Chatham-Kent board of health to review harm-reduction matter

By: Pam Wright, Local Journalism Initiative Reporter, Chatham Voice

 

A multi-pronged motion by North Kent Coun. Rhonda Jubenville that includes examining how harm-reduction supply kits are distributed locally has been referred to the Chatham-Kent board of health. 

 

Brought forward at the Feb. 9 council meeting, the motion included possibly halting the delivery of harm-reduction supplies to residents at Pathways on Park transitional housing. Instead, after much discussion, council voted to send the motion to the board of health for examination.

 

Several deputations, as well as a presentation from C-K Medical Officer of Health Dr.
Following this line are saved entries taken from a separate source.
(** * chinadns-ng, [dns.c]: DNS packet validation and answer scanning

    A shallow embedding of the four routines of [src/dns.c]
    ([decode_name], [check_packet], [skip_name], [dns_chnip_check]) and of
    the two entry points built on [check_packet], followed by the
    properties established about them.

    The C code works on raw pointers.  Memory is modelled in the style of
    a block memory: a pointer is a block identifier and an offset, a block
    is an array of cells, and pointer arithmetic moves the offset only.
    Every load is recorded in a trace, so that statements of the form
    "only bytes in this range are read" are statements about the trace,
    and every store acts on the heap, so that frame statements are
    statements about the heap before and after a call. *)

From Stdlib Require Import ZArith Lia List.
From stdpp Require Import base option list gmap.

Local Open Scope Z_scope.

(** ** Machine integers

    [ssize_t] and [size_t] are 64 bits wide.  Conversions between the two
    wrap around; they are written out wherever the C code converts. *)

Definition size_wrap (z : Z) : Z := z mod 2 ^ 64.

Definition ssize_wrap (z : Z) : Z := (z + 2 ^ 63) mod 2 ^ 64 - 2 ^ 63.

Definition is_ssize (z : Z) : Prop := - 2 ^ 63 <= z < 2 ^ 63.

(** ** Pointers and memory *)

Definition block := positive.

Record pointer := Ptr { blk : block; ofs : Z }.
Lemma occupants_conserved_witness :
  (population TypeA (grid demo_after_two)
   = population TypeA (initial_grid demo demo_draws)
   ∧ population TypeB (grid demo_after_two)
     = population TypeB (initial_grid demo demo_draws)
   ∧ population Empty (grid demo_after_two)
     = population Empty (initial_grid demo demo_draws))
  ∧ (∀ st', run tape_randbelow demo demo_draws demo_tape = Ok st' →
       population TypeA (grid st')
       = population TypeA (initial_grid demo demo_draws)
       ∧ population TypeB (grid st')
         = population TypeB (initial_grid demo demo_draws)
       ∧ population Empty (grid st')
         = population Empty (initial_grid demo demo_draws))
  ∧ (∀ g s0 ij g' s',
       visit tape_randbelow demo (g, s0) ij = Ok (g', s') →
       g' = g ∨ ∃ dst, relocation g ij dst g')
  ∧ (∀ g src dst g',
       relocation g src dst g' →
       rearranged g g'
       ∧ ∃ v, v ≠ Empty
           ∧ getitem g src = Ok v ∧ getitem g dst = Ok Empty
           ∧ getitem g' src = Ok Empty ∧ getitem g' dst = Ok v).
Proof.
  apply (occupants_conserved tape_randbelow demo demo_draws demo_tape 2
           demo_after_two).
  vm_compute. reflexivity.
Defined.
Shanker Nesathurai, made the case that providing harm-reduction supplies helps save lives and is part of Ontario’s public health response.

 

According to Nesathurai, it’s part of a medical officer of health’s job to “faithfully execute” regulations and standards requiring public health to acquire and distribute harm-reduction supplies. 

 

Deviating from the province’s Health and Promotion Act isn’t part of that mandate, the physician told council.

 

“Receiving public health services is the same as receiving fire services or ambulance services,” Nesathurai said. “I think that anything that would impede the equal access to vital life-saving public health services is not consistent with the Health Protection and Promotion Act.

 

“Medicine is about saying the truth and saying uncomfortable things,” he said, adding the board of health is required to deliver services to all people. “It’s not within the purview of myself or the board of health to restrict those supplies, because that’s what the provincial rules require.”

 

As part of his presentation, Nesathurai unveiled the contents of a typical harm-reduction kit. It included clean needles, a cooker, and a tourniquet. 

 

“The reason I show this to you is that we’re not endorsing the underlying conduct,” he said. “What we want people to do is for them to live one more day.”

 

Nesathurai stressed that giving out kits to addicts serves a broader purpose that includes stopping the spread of blood-borne illness such as Hepatitis C or HIV, to non-drug users such as family members. In the last 10 years, 500 people have contracted Hepatitis C in Chatham-Kent.

 

“The fact is that some of them were using drugs,” the doctor said, but added others got the disease from their sexual partners.

 

“When we take away harm reduction supplies, we’re not only affecting the people who are currently using drugs – and those people aren’t all homeless – we’re also affecting their sexual partners. We’re taking away from them, something medicine can do to prevent them from getting sick.”

 

That includes babies in utero, he explained.

 

While holding up a condom, which public health distributes for free, Nesathurai stated that handing out condoms doesn’t enable people to have sex, it simply prevents pregnancy and the spread of disease.

 

Council also heard that contracting agencies to distribute harm reduction supplies, such as Reach Out Chatham-Kent (R.O.C.K.) Missions does at Pathways on Park, is common for Ontario’s health units. As part of the local public health response, harm reduction kits can also be obtained by calling public health through its Positive Pathways service which delivers right to the user’s door.

 

Pharmacies and other health-care institutions also distribute kits, council learned, and some deliver.

 

C-K board of health chair and Chatham Coun. Brock McGregor said the benefits of harm reduction are evidence based.

 

“We’ve had those conversations around the table many, many times,” McGregor said, noting the board is glad to again examine the harm-reduction issue.

 

He added the public health approach is evidence-based, not reliant on one “anecdotal story” or comments on social media.”

 

In her comments prior to the vote, Jubenville said she wasn’t trying to get rid of harm-reduction supplies altogether.

 

“I just want to be clear, because I think there are some misconceptions, that this motion does not restrict or remove access to those who are living at Pathways on Park to harm-reduction supplies,” Jubenville told council. “This motion merely asks for the cessation of delivery of said supplies to Pathways on Park, which is a drug-free municipal housing complex.”

 

Jubenville said she supports the C-K Drug Strategy and some aspects of the harm-reduction pillar, but doesn’t believe that “having an overabundance” of supplies like “needles and pipes” helps addicted people move towards recovery.